I don’t feel comfortable with her seeing him alone.

She likes to have dinners at his house alone with him, and if I object, she tells me I’m being controlling, jealous and suspicious.

I do trust her completely, but I don’t know this guy’s intentions and I feel like she isn’t respecting me or our relationship by continuing this behavior. I have met this man once since we have been dating.

She is a flirty person and on more than one occasion I have caught her sending him text messages telling him how attractive he is. He calls her about once a week to complain about some minor thing in his life, and she coddles him. When confronted, she tells me he has low self-esteem and she is trying to make him feel better.

She claims she does not care if I get together privately with an ex-girlfriend because she trusts me, but I don’t keep in contact with anyone from my romantic past and feel this isn’t fair.

Am I being controlling by asking her to stop this behavior, or is this just something I have to accept? — Sad Boyfriend

Dear Boyfriend: Your girlfriend is quite concerned with her ex’s self-esteem, and she’s willing to risk your self-esteem in order to make him feel good.

Your girlfriend is making it clear that you cannot control her. On the contrary, she is controlling you by making you just a little bit crazy and I wonder if she might be enjoying this dynamic.

I suggest that you admit to feeling jealous, suspicious and insecure.

You frame your choices as: 1. getting her to stop meeting and flirting with her ex, or 2. tolerating it.

But there is a third choice, too. You should consider that you and she are not a good fit.

Dear Amy: I have just returned home from a week with my siblings and our father. We have been worried because Dad is aging and soon won’t be able to handle his affairs. His lawyer recommended that all five of us make a plan to meet at Dad’s together and schedule meetings with all the important people in his life.

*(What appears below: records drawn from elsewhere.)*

(* ===== verification/Ffi.v ===== *)
(** * The foreign interface ([openlv-ffi/src/lib.rs])

    What native code calls: sessions are created from JSON options, and messages,
    states and requests cross as JSON texts. The functions are those of [Setup.v],
    [Session.v] and [Bridge.v] behind conversions, and an error crosses as a kind and a
    message. *)
From S2P Require Import Prelude RustStr Errors Json Regex CryptoLib CryptoModel Encryption Message TextModel.
From S2P Require Import SessionUri Ntfy Tasks SessionMessage Response Setup Bridge.
From S2P Require SignalingLayer Transport Control Session SessionSpec.
Local Open Scope string_scope.
Local Open Scope list_scope.

(** [json!] of an optional value *)
Definition opt_value {A} (f : A -> Value) (o : option A) : Value :=
  match o with Some a => f a | None => Null end.

(** ** Options *)

Record PeerInfo : Type := mkPeerInfo {
  identity : string;
  name : string;
  icon : option string;
}.

Record SessionOptions : Type := mkSessionOptions {
  session_id : option string;
  protocol : option string;
  server : option string;
  handshake_key : option string;
  peer_info : option PeerInfo;
}.

(** The derived [Deserialize] of both types, behind [serde_json::from_str]. *)
Class OptionsText : Type := {
  options_from_str : string -> LibResult SessionOptions;
  peer_info_from_str : string -> LibResult (option PeerInfo);
}.

(** [parse_json] *)
Definition parse_json {A} (r : LibResult A) : Bridged A :=
  match r with inl a => Ok a | inr error => Err (Failure "other" error) end.

Definition to_core (i : PeerInfo) : Message.PeerInfo := Message.mkPeerInfo (identity i) (name i) (icon i).

(** [TryFrom<PeerInfo> for openlv::PeerInfo] *)
Definition try_from (value : PeerInfo) : Bridged Message.PeerInfo :=
  let info := to_core value in
  map_err (Failure "session") (peer_info_validate info);;
  Ok info.

(** [.map(try_from).transpose()?] *)
Definition try_from_opt (value : option PeerInfo) : Bridged (option Message.PeerInfo) :=
  match value with Some i => p ← try_from i; Ok (Some p) | None => Ok None end.

(** [on_runtime]: a task that panicked is an error of the join, with its text. *)
Definition on_runtime {A} (join_error : string) (r : Bridged A) : Bridged A :=
  match r with Panic => Err (Failure "other" join_error) | _ => r end.

(** ** Creating sessions *)

Section create.
Context `{CryptoLib} `{RegexLib} `{UnicodeLib} `{FormLib} `{Transport.WebRtcLib}.
Context `{ValueText} `{OptionsText}.
Context (join_error : string).

(** [Session]: the core session and the requests that wait for the native handler. *)
Record Session : Type := mkSession {
  inner : NewSession;
  requests : Requests;
}.

(** [Session::create] *)
Definition create (config : SessionConfig) (random : Randomness) : Bridged Session :=
  inner ← map_err bridge_error (on_request config random);
  Ok (mkSession inner new_requests).

(** [if let Some(x) = option { config = config.method(x) }] *)
Definition if_some {A} (o : option A) (f : A -> SessionConfig -> SessionConfig) (c : SessionConfig)
    : SessionConfig :=
  match o with Some a => f a c | None => c end.

Definition create_dapp (options_json : string) (random : Randomness) : Bridged Session :=
  on_runtime join_error (
    options ← parse_json (options_from_str options_json);
    peer ← try_from_opt (peer_info options);
    let config := dapp in
    let config := if_some (session_id options) set_session_id config in
    let config := if_some (protocol options) (fun p => set_protocol (protocol_from p)) config in
    let config := if_some (server options) set_server config in
    config ← match handshake_key options with
             | Some key => k ← map_err bridge_error (from_hex key); Ok (set_handshake_key k config)
             | None => Ok config
             end;
    let config := if_some peer set_info config in
    create config random).

Definition create_wallet (uri peer_info_json : string) (random : Randomness) : Bridged Session :=
  on_runtime join_error (
    peer ← parse_json (peer_info_from_str peer_info_json);
    let config := wallet uri in
    config ← match peer with
             | Some peer => p ← try_from peer; Ok (set_info p config)
             | None => Ok config
             end;
    create config random).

Dad bought tickets for those of us who needed them, and we all gathered (no spouses) for a week with scheduled appointments with his doctor, financial adviser, lawyer and personal caretakers.

We asked questions and heard important information. We went out to lunch and dinner with Dad, reminisced and laughed. Now we are all on the same page concerning Dad’s care and questions on how to pay for it.

I just wanted other families out there to consider taking the time out while their parents are still around to address some of these issues together. They could avoid some painful blowups later with siblings. — Thankful Daughter

Dear Daughter: You say you and your siblings gave yourselves a gift. But I give your father much credit for participating in this process. You’ve all handled this challenging issue very well.

Dear Amy: I am responding to the letter from “Morgan,” who bemoaned the fact that friends seemed to abandon a dying friend because they were “uncomfortable.”

My late father-in-law told my husband and me many years ago that when in doubt about what to do in any circumstance, such as going or not going to a funeral or to visit a dying friend, one should always do the hardest thing, because that is usually the right thing.

It is difficult to attend a sad service, but it is the right thing to do. — No Guilty Conscience

Dear Conscience: I completely agree with this simple and very sage wisdom: When in doubt, one should do the hardest thing, because that is usually the right thing.